Lemma byte_xor_twice a k : byte_xor (byte_xor a k) k = a.
Proof.
  unfold byte_xor. rewrite byte_to_of_Z.
  pose proof (byte_to_Z_range a). pose proof (byte_to_Z_range k).
  rewrite Z.mod_small.
  - rewrite Z.lxor_assoc, Z.lxor_nilpotent, Z.lxor_0_r. apply byte_of_to_Z.
  - assert (0 ≤ Z.lxor (byte_to_Z a) (byte_to_Z k))%Z by (apply Z.lxor_nonneg; lia).
    split; [done|].
    destruct (decide (Z.lxor (byte_to_Z a) (byte_to_Z k) = 0)%Z) as [->|Hne]; [lia|].
    change 256%Z with (2 ^ 8)%Z. apply Z.log2_lt_pow2; [lia|].
    eapply Z.le_lt_trans; [apply Z.log2_lxor; lia|].
    assert (∀ x, 0 ≤ x < 256 → Z.log2 x < 8)%Z as Hlog.
    { intros x Hx. destruct (decide (x = 0)%Z) as [->|]; [done|]. apply Z.log2_lt_pow2; lia. }
    apply Z.max_lub_lt; by apply Hlog.
Qed.

Lemma xor_blocks_twice (l k : list byte) :
  length l ≤ length k → zip_with byte_xor (zip_with byte_xor l k) k = l.
Proof.
  revert k. induction l as [|a l IH]; intros [|b k] Hl; simpl in *; [done..|lia|].
  rewrite byte_xor_twice, IH; [done|lia].
Qed.

#[export] Instance toy_cipher_laws : Aes128Laws (list byte).
Proof.
  split; unfold new_from_slice, encrypt_block, decrypt_block, toy_cipher.
  - intros key ->. by eexists.
  - intros c block Hb. apply xor_blocks_twice. rewrite length_app, length_replicate. lia.
  - intros c block Hb. rewrite length_zip_with, length_app, length_replicate. lia.
Qed.

Lemma kdf_is_nested_hmac_witness :
  kdf (Sha256 := Toy 32) [x01; x02] [as_bytes "AES Auth ID Encryption"] =
  Returns (kdf_spec (digest (Toy 32)) [x01; x02] [as_bytes "AES Auth ID Encryption"]).
Proof. apply (kdf_is_nested_hmac (Sha256 := Toy 32)). constructor; [simpl; lia|constructor]. Defined.

(** A key longer than the block panics, which the program's own paths never are. *)
Example create_long_key : create (Sha256 := Toy 32) (replicate 65 x00) (Sha256Hash hash_new) = Panics.
Proof. vm_compute. reflexivity. Qed.

(** [parse_uuid] succeeds exactly on the strings with 32 hexadecimal digits,
    and then gives 16 bytes; everything else in the string is ignored. *)
Theorem parse_uuid_accepts uuid :
  (String.length (filter_hex uuid) = 32 ∧ ∃ l, parse_uuid uuid = Ok l ∧ length l = 16) ∨
  (String.length (filter_hex uuid) ≠ 32 ∧ ∃ m, parse_uuid uuid = Err (EMsg m)).
Proof.
  unfold parse_uuid. destruct (Nat.eqb_spec (String.length (filter_hex uuid)) 32) as [Hl|Hl].
  - left. split; [done|]. apply (hex_chunks_ok 16); [by rewrite Hl|apply filter_hex_digits].
  - right. split; [done|]. by eexists.
Qed.

(** The canonical text of a UUID: lowercase digits grouped 8-4-4-4-12. *)
Definition hex_char (d : Z) : ascii :=
  ascii_of_N (Z.to_N (if (d <? 10)%Z then d + 48 else d + 87)).
Definition hex_of_byte (b : byte) (rest : string) : string :=
  String (hex_char (byte_to_Z b / 16)) (String (hex_char (byte_to_Z b mod 16)) rest).
Definition hex_of_bytes (l : list byte) (rest : string) : string := foldr hex_of_byte rest l.
Definition format_uuid (l : list byte) : string :=
  hex_of_bytes (take 4 l) ("-" +:+ hex_of_bytes (take 2 (drop 4 l)) ("-" +:+
  hex_of_bytes (take 2 (drop 6 l)) ("-" +:+ hex_of_bytes (take 2 (drop 8 l)) ("-" +:+
  hex_of_bytes (drop 10 l) "")))).

Lemma hex_char_digit d : (0 ≤ d < 16)%Z → hex_digit_of (hex_char d) = Some d.
Proof.
  intros Hd. unfold hex_digit_of, hex_char. rewrite N_ascii_embedding by (case_match; lia).
  rewrite Z2N.id by (case_match; lia). destruct (Z.ltb_spec d 10); ztests; f_equal; lia.
Qed.

Lemma filter_hex_of_bytes l rest : filter_hex (hex_of_bytes l rest) = hex_of_bytes l (filter_hex rest).
Proof.
  induction l as [|b l IH]; [done|]. change (hex_of_bytes (b :: l) rest) with (hex_of_byte b (hex_of_bytes l rest)).
  pose proof (byte_to_Z_range b). unfold hex_of_byte. cbn [filter_hex]. unfold is_ascii_hexdigit.
  rewrite !hex_char_digit by zlia. by rewrite IH.
Qed.

Lemma hex_of_bytes_app l k rest : hex_of_bytes (l ++ k) rest = hex_of_bytes l (hex_of_bytes k rest).
Proof. unfold hex_of_bytes. by rewrite foldr_app. Qed.

Lemma hex_chunks_of_bytes l : hex_chunks (hex_of_bytes l "") = Ok l.
Proof.
  induction l as [|b l IH]; [done|]. change (hex_of_bytes (b :: l) "") with (hex_of_byte b (hex_of_bytes l "")).
  pose proof (byte_to_Z_range b). unfold hex_of_byte. cbn [hex_chunks].
  rewrite !hex_char_digit by zlia. cbn [ok_or mbind result_bind]. rewrite IH. cbn [mbind result_bind].
  rewrite <- Z.div_mod by lia. by rewrite byte_of_to_Z.
Qed.

Lemma length_hex_of_bytes l rest : String.length (hex_of_bytes l rest) = 2 * length l + String.length rest.
Proof. induction l as [|b l IH]; [done|]. simpl. rewrite IH. lia. Qed.

(** Every 16-byte UUID is read back from its canonical text. *)
Theorem parse_format_uuid (l : list byte) :
  length l = 16 → parse_uuid (format_uuid l) = Ok l.
Proof.
  intros Hl. unfold parse_uuid, format_uuid.
  repeat (rewrite filter_hex_of_bytes; change (filter_hex ("-" +:+ ?s)) with (filter_hex s)).
  change (filter_hex "") with "". rewrite <- !hex_of_bytes_app.
  replace ((((take 4 l ++ _) ++ _) ++ _) ++ _) with l.
  - rewrite length_hex_of_bytes, Hl. simpl. apply hex_chunks_of_bytes.
  - do 17 (destruct l as [|? l]; [try done; by simpl in Hl|]). by simpl in Hl.
Qed.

◆ ◆ ◆ ◆ ◆

In the listing above, find each line where "text" occurs and copy it.

(** The canonical text of a UUID: lowercase digits grouped 8-4-4-4-12. *)
(** Every 16-byte UUID is read back from its canonical text. *)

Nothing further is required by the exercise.